First, there was the play of out-of-nowhere newcomer Jonathan Williams (no relation), a 5-11, 185-pound freshman from Tampa Tech High. Then, there was the fact that the other Williams on the roster was Doug Williams’ son.
An expected camp competition between D.J. Williams and 6-5, 205-pound sophomore Frank Rivers of Fairfield (Ala.) High, by all accounts, wasn’t that close. Reason: D.J., a raw 6-3, 193-pound prospect who attended Tampa Catholic High while his father worked in the front office with the NFL’s Tampa Bay Buccaneers, had quickly begun to display canny on-field leadership, made some big throws in practice and — critically — had already earned the locker room’s respect.
But Doug Williams, switching roles from father to coach, had to make sure he didn’t give the impression of favoritism. You risk losing the players, strangers who he’d just begun leading after spending seven years in the NFL, if they think you make such a crucial decision based on family ties.
So, Williams took his time. Put off the media. Gave non-answers. Here’s Williams, as late as Monday of last week: “I think we’ve got a couple of quarterbacks,” he told me, deflecting. “I think as a unit, you’re talking about young guys who are handling themselves well.”
But by the end of the week, as Williams gave the team some down time before the season’s engine begins to roar in advance of opening day, the decision had become clear: D.J. Williams will be Grambling’s starting quarterback at this week’s Port City Classic in Shreveport against Alcorn State.
“They separated a while ago,” Williams finally told me, echoing what many had said after an impressive showing at the preseason’s final scrimmage. “It wasn’t a difficult situation; it was just a matter of trying to be fair to the process.”

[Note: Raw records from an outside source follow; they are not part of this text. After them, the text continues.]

(* ===== verification/Gossip.v ===== *)
(** * The gossip engine ([gossip/gossip.go])

    The engine exchanges peer tables with its neighbours and probes them. A transport
    connection is a reference here: its identity and its remote address; what the
    engine writes on control streams and the discoveries it reports are the effects
    of its operations. The two callbacks and the signing function are set or not. *)

From S2P Require Import Prelude Bytes Crypto Identity Wire WireGossip Peers.
From stdpp Require Import options.

Record ConnRef := mkConnRef { conn_id : nat; conn_RemoteAddr : list byte }.

#[export] Instance ConnRef_eq_dec : EqDecision ConnRef.
Proof. solve_decision. Defined.

(** [ControlWrite]: [conn.ControlStream().Write(msg)] is called. It takes place in the node, where it panics
    when the control stream of the connection is gone ([Node.perform]). *)
Inductive geffect :=
| ControlWrite (conn : ConnRef) (msg : list byte)
| PeerDiscovered (p : Peer).

#[export] Instance geffect_eq_dec : EqDecision geffect.
Proof. solve_decision. Defined.

Record Config := mkConfig {
  PushInterval : Z; ProbeInterval : Z; PeerTimeout : Z; Fanout : nat }.

Definition DefaultConfig : Config := mkConfig (5 * Second) (3 * Second) (15 * Second) 3.

Record Engine := mkEngine {
  e_selfID : NodeID;
  selfAddr : list byte;
  pubKey : array 32;
  e_peers : PeerManager;
  config : Config;
  conns : gmap string ConnRef;
  onPeerDiscovered : bool;
  signFunc : option (list byte → list byte) }.

Definition set_peers (e : Engine) (pm : PeerManager) : Engine :=
  mkEngine (e_selfID e) (selfAddr e) (pubKey e) pm (config e) (conns e) (onPeerDiscovered e)
    (signFunc e).
Definition set_conns (e : Engine) (m : gmap string ConnRef) : Engine :=
  mkEngine (e_selfID e) (selfAddr e) (pubKey e) (e_peers e) (config e) m (onPeerDiscovered e)
    (signFunc e).

Definition NewEngine (selfID : NodeID) (addr : list byte) (pk : array 32) (cfg : Config) : Engine :=
  mkEngine selfID addr pk (NewPeerManager selfID) cfg ∅ false None.

Definition SetSignFunc (e : Engine) (fn : list byte → list byte) : Engine :=
  mkEngine (e_selfID e) (selfAddr e) (pubKey e) (e_peers e) (config e) (conns e)
    (onPeerDiscovered e) (Some fn).
Definition OnPeerDiscovered (e : Engine) : Engine :=
  mkEngine (e_selfID e) (selfAddr e) (pubKey e) (e_peers e) (config e) (conns e) true (signFunc e).

Definition signMsg (e : Engine) (msg : list byte) : list byte :=
  match signFunc e with None => msg | Some f => f msg end.

(** ** Pushes *)

Definition wire_entry (p : Peer) : PeerEntry :=
  mkPeerEntry (array_copy 16 (bytes_of (ID p)))
    (if decide (length (PubKey p) = 32%nat) then array_copy 32 (PubKey p) else array_copy 32 [])
    (State p) (Version p) (Addr p).

(** This node announces itself alive, always with version 1. *)
Definition self_entry (e : Engine) : PeerEntry :=
  mkPeerEntry (array_copy 16 (bytes_of (e_selfID e))) (pubKey e) PeerAlive 1 (selfAddr e).

Definition buildGossipPush (e : Engine) (order : list (string * Peer)) : list byte :=
  EncodeGossipPush (mkGossipPush (self_entry e :: map wire_entry (GetAll order))).

Definition isZeroPubKey (pk : array 32) : bool :=
  forallb (λ b, bool_decide (b = x00)) (bytes_of pk).

Definition entry_peer (entry : PeerEntry) : Peer :=
  mkPeer (array_copy 16 (bytes_of (pe_ID entry)))
    (if isZeroPubKey (pe_PubKey entry) then [] else copy_to 32 (bytes_of (pe_PubKey entry)))
    (pe_Addr entry) (pe_State entry) (pe_Version entry) 0 [].

(** The loop over the entries; [clock] gives the successive readings of the time. *)
Fixpoint push_entries (e : Engine) (entries : list PeerEntry) (clock : nat → Z) (i : nat)
    : Engine * list geffect :=
  match entries with
  | [] => (e, [])
  | entry :: entries =>
      let newPeer := entry_peer entry in
      if NodeID_Equal (ID newPeer) (e_selfID e) then push_entries e entries clock (S i)
      else
        let '(pm, isNew) := AddOrUpdate (e_peers e) newPeer (clock i) in
        let '(e', eff) := push_entries (set_peers e pm) entries clock (S i) in
        (e', (if isNew && onPeerDiscovered e then [PeerDiscovered newPeer] else []) ++ eff)
  end.

Definition handlePush (e : Engine) (msg : GossipPushMessage) (clock : nat → Z)
    : Engine * list geffect :=
  push_entries e (Peers msg) clock 0.

(** ** Connections and messages *)

Definition SendTo (e : Engine) (id : NodeID) (msg : list byte) : list geffect :=
  match conns e !! NodeID_String id with
  | None => []
  | Some conn => [ControlWrite conn (signMsg e msg)]
  end.

(** [order] enumerates the connections. *)
Definition Broadcast (e : Engine) (order : list (string * ConnRef)) (msg : list byte)
    : list geffect :=
  map (λ '(_, conn), ControlWrite conn (signMsg e msg)) order.

Definition AddDirectConnection (e : Engine) (id : NodeID) (conn : ConnRef) (now : Z)
    (order : list (string * Peer)) : Engine * list geffect :=
  let e := set_conns e (<[NodeID_String id := conn]> (conns e)) in
  let p := mkPeer id [] (conn_RemoteAddr conn) PeerAlive 0 0 [] in
  let e := set_peers e (fst (AddOrUpdate (e_peers e) p now)) in
  (e, [ControlWrite conn (signMsg e (buildGossipPush e order))]).

Definition RemoveDirectConnection (e : Engine) (id : NodeID) : Engine :=
  set_conns e (delete (NodeID_String id) (conns e)).

(** [HandleMessage] returns whether the message was handled. [order] enumerates the
    peer table, for the answer to a pull. *)
Definition HandleMessage (e : Engine) (fromID : NodeID) (data : Slice) (clock : nat → Z)
    (order : list (string * Peer)) : res wire_error (Engine * list geffect * bool) :=
  match contents data with
  | [] => Ok (e, [], false)
  | t :: _ =>
      if bool_decide (t = MsgGossipPush) then
        match DecodeGossipPush data with
        | Panic => Panic
        | Err _ => Ok (e, [], true)
        | Ok msg => let '(e', eff) := handlePush e msg clock in Ok (e', eff, true)
        end
      else if bool_decide (t = MsgGossipPull) then
        Ok (e, SendTo e fromID (buildGossipPush e order), true)
      else if bool_decide (t = MsgPing) then Ok (e, SendTo e fromID EncodePong, true)
      else if bool_decide (t = MsgPong) then
        Ok (set_peers e (MarkAlive (e_peers e) fromID (clock 0%nat)), [], true)
      else Ok (e, [], false)
  end.

(** ** Timers *)

(** One tick of [pushLoop]. The zero identifier is excluded. The table is enumerated for the choice
    of the targets and again for each of their pushes. *)
Definition pushToRandom (e : Engine) (orders : nat → list (string * Peer)) (rng : Z)
    : list geffect * Z :=
  let '(targets, rng) := GetRandom (orders 0%nat) (Fanout (config e)) zeroID rng in
  (concat (imap (λ k target,
     match conns e !! NodeID_String (ID target) with
     | Some _ => SendTo e (ID target) (buildGossipPush e (orders (S k)))
     | None => []
     end) targets), rng).

(** One tick of [probeLoop]: the engine, what is written, the peer whose answer is
    awaited and the generator's state. [write_ok] says whether the write succeeds. *)
Definition probeRandomPeer (e : Engine) (order : list (string * Peer)) (rng : Z)
    (write_ok : bool) : Engine * list geffect * option NodeID * Z :=
  let alive := GetAlive order in
  if decide (alive = []) then (e, [], None, rng) else
  let rng := fastRand rng in
  let idx := Z.to_nat (rng mod Z.of_nat (length alive)) in
  match alive !! idx with
  | None => (e, [], None, rng)
  | Some target =>
      match conns e !! NodeID_String (ID target) with
      | None => (e, [], None, rng)
      | Some conn =>
          if write_ok
          then (e, [ControlWrite conn (signMsg e EncodePing)], Some (ID target), rng)
          else (set_peers e (MarkSuspect (e_peers e) (ID target)), [], None, rng)
      end
  end.

(** The timer started by a probe, three probe intervals later. *)
Definition probe_timeout (e : Engine) (target : NodeID) (now : Z) : Engine :=
  match Get (e_peers e) target with
  | Some p =>
      if is_alive p && (PeerTimeout (config e) <? time_sub now (LastSeen p))
      then set_peers e (MarkSuspect (e_peers e) target) else e
  | None => e
  end.

(** ** Lemmas *)

Lemma entry_peer_wire p : Addr (entry_peer (wire_entry p)) = Addr p ∧
  State (entry_peer (wire_entry p)) = State p ∧ Version (entry_peer (wire_entry p)) = Version p ∧
  ID (entry_peer (wire_entry p)) = ID p.
Proof.
  split_and!; try done. unfold entry_peer, wire_entry. cbn [ID pe_ID].
  by rewrite !array_copy_bytes_of.
Qed.

(** A tick writes pushes only. *)
Lemma pushToRandom_writes e orders rng g :
  g ∈ fst (pushToRandom e orders rng) → ∃ k id, g ∈ SendTo e id (buildGossipPush e (orders k)).
Proof.
  unfold pushToRandom. destruct (GetRandom _ _ _ _) as [targets rng']. cbn [fst].
  intros (l & Hl & Hg)%list_elem_of_In%in_concat. apply list_elem_of_In in Hl, Hg.
  apply elem_of_lookup_imap in Hl as (k & t & -> & _). exists (S k), (ID t). destruct (conns e !! _); [done|by apply not_elem_of_nil in Hg].
Qed.

(** The engine around the table: nothing else changes while a push is handled. *)
Lemma push_entries_frame e entries clock i :
  let e' := fst (push_entries e entries clock i) in
  e_selfID e' = e_selfID e ∧ conns e' = conns e ∧ config e' = config e ∧
  pm_selfID (e_peers e') = pm_selfID (e_peers e).
Proof.
  revert e i. induction entries as [|en entries IH]; intros e i; [done|]. simpl.
  destruct (NodeID_Equal _ _); [apply IH|].
  destruct (AddOrUpdate _ _ _) as [pm isNew] eqn:Ha.
  pose proof (IH (set_peers e pm) (S i)) as H.
  destruct (push_entries (set_peers e pm) entries clock (S i)) as [e' eff]. simpl in *.
  destruct H as (-> & -> & -> & ->). split_and!; try done.
  pose proof (run_peer_op_self (e_peers e) (PAdd (entry_peer en) (clock i))) as Hr.
  simpl in Hr. by rewrite Ha in Hr.
Qed.

(** A property of an entry of the table that every update keeps is kept by a push. *)
Lemma push_entries_keeps (P : option Peer → Prop) id entries clock :
  (∀ pm en now, en ∈ entries → P (Get pm id) → P (Get (fst (AddOrUpdate pm (entry_peer en) now)) id)) →
  ∀ e i, P (Get (e_peers e) id) → P (Get (e_peers (fst (push_entries e entries clock i))) id).
Proof.
  intros Hstep. induction entries as [|en entries IH]; intros e i HP; [done|]. simpl.
  assert (∀ e i, P (Get (e_peers e) id) →
    P (Get (e_peers (fst (push_entries e entries clock i))) id)) as IH'.
  { apply IH. intros pm en' now Hin. apply Hstep. by right. }
  destruct (NodeID_Equal _ _); [by apply IH'|].
  destruct (AddOrUpdate _ _ _) as [pm isNew] eqn:Ha.
  specialize (IH' (set_peers e pm) (S i)).
  destruct (push_entries (set_peers e pm) entries clock (S i)) as [e' eff]. simpl in *.
  apply IH'. specialize (Hstep (e_peers e) en (clock i) ltac:(left) HP).
  by rewrite Ha in Hstep.
Qed.

Lemma push_entries_ok e entries clock i :
  pm_ok (e_peers e) → Forall (λ en, fits 64 (pe_Version en)) entries →
  pm_ok (e_peers (fst (push_entries e entries clock i))).
Proof.
  revert e i. induction entries as [|en entries IH]; intros e i Hok Hf; [done|].
  apply Forall_cons in Hf as [Hen Hf]. simpl.
  destruct (NodeID_Equal _ _); [by apply IH|].
  destruct (AddOrUpdate _ _ _) as [pm isNew] eqn:Ha.
  specialize (IH (set_peers e pm) (S i)).
  destruct (push_entries (set_peers e pm) entries clock (S i)) as [e' eff]. simpl in *.
  apply IH; [|done]. change pm with (fst (pm, isNew)). rewrite <- Ha. by apply AddOrUpdate_ok.
Qed.

Lemma Get_AddOrUpdate_is_Some pm p now id :
  is_Some (Get pm id) → is_Some (Get (fst (AddOrUpdate pm p now)) id).
Proof.
  intros [q Hq]. rewrite Get_AddOrUpdate, Hq. by case_decide.
Qed.

(** Every entry of a push, this node apart, is known afterwards. *)
Lemma push_entries_known e entries clock i en :
  en ∈ entries → pe_ID en ≠ e_selfID e → pm_selfID (e_peers e) = e_selfID e →
  is_Some (Get (e_peers (fst (push_entries e entries clock i))) (pe_ID en)).
Proof.
  revert e i. induction entries as [|en' entries IH]; intros e i Hin Hne Hself;
    [by apply not_elem_of_nil in Hin|].
  simpl. assert (ID (entry_peer en') = pe_ID en') as Hid by apply array_copy_bytes_of.
  unfold NodeID_Equal. apply elem_of_cons in Hin as [<-|Hin].
  - case_bool_decide as Hs; [by rewrite <- Hid in Hne|].
    destruct (AddOrUpdate (e_peers e) (entry_peer en) (clock i)) as [pm isNew] eqn:Ha.
    pose proof (push_entries_keeps is_Some (pe_ID en) entries clock) as Hk.
    specialize (Hk ltac:(intros; by apply Get_AddOrUpdate_is_Some) (set_peers e pm) (S i)).
    destruct (push_entries (set_peers e pm) entries clock (S i)) as [e' eff]. simpl in *.
    apply Hk. pose proof (Get_AddOrUpdate (e_peers e) (entry_peer en) (clock i) (pe_ID en)) as Hg.
    change (ID (entry_peer en)) with (array_copy 16 (bytes_of (pe_ID en))) in *.
    rewrite array_copy_bytes_of, Ha, Hself, decide_True in Hg by done. simpl in Hg. rewrite Hg.
    by destruct (Get (e_peers e) (pe_ID en)).
  - case_bool_decide as Hs; [by apply IH|].
    destruct (AddOrUpdate (e_peers e) (entry_peer en') (clock i)) as [pm isNew] eqn:Ha.
    specialize (IH (set_peers e pm) (S i) Hin Hne).
    destruct (push_entries (set_peers e pm) entries clock (S i)) as [e' eff]. simpl in *.
    apply IH. rewrite <- Hself.
    pose proof (run_peer_op_self (e_peers e) (PAdd (entry_peer en') (clock i))) as Hr.
    simpl in Hr. by rewrite Ha in Hr.
Qed.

D.J. Williams, who also had offers from Western Carolina, Southern and Alabama State before deciding on Grambling in advance of his dad’s return, replaces Anthony Carrothers. The recently transferred 2010 starter completed 93-of-170 passes for 1,443 yards, 7 touchdowns and 8 interceptions for Grambling.
A high-school backup quarterback, D.J. Williams appeared briefly at wide receiver, but wanted to follow in the footsteps of his famous father, the Heisman finalist and former Super Bowl MVP passer. The younger Williams enrolled to gain needed experience under center at Hargrave Military Academy, and led the program to a perfect 8-0 record while throwing for 1,402 yards and 14 touchdowns. (As a senior at Tampa Catholic, Williams made four catches for 99 yards and one touchdown.)
“I matured a lot on and off the field at Hargrave,” D.J. Williams said, when he committed to play for the Tigers. “I think I needed to prove that I could be a starting quarterback.”
In a way, D.J. had to prove it all over again at Grambling. But a patient approach by his dad made sure that the fans — and, more importantly, the team — saw what Doug Williams saw, maybe from the first.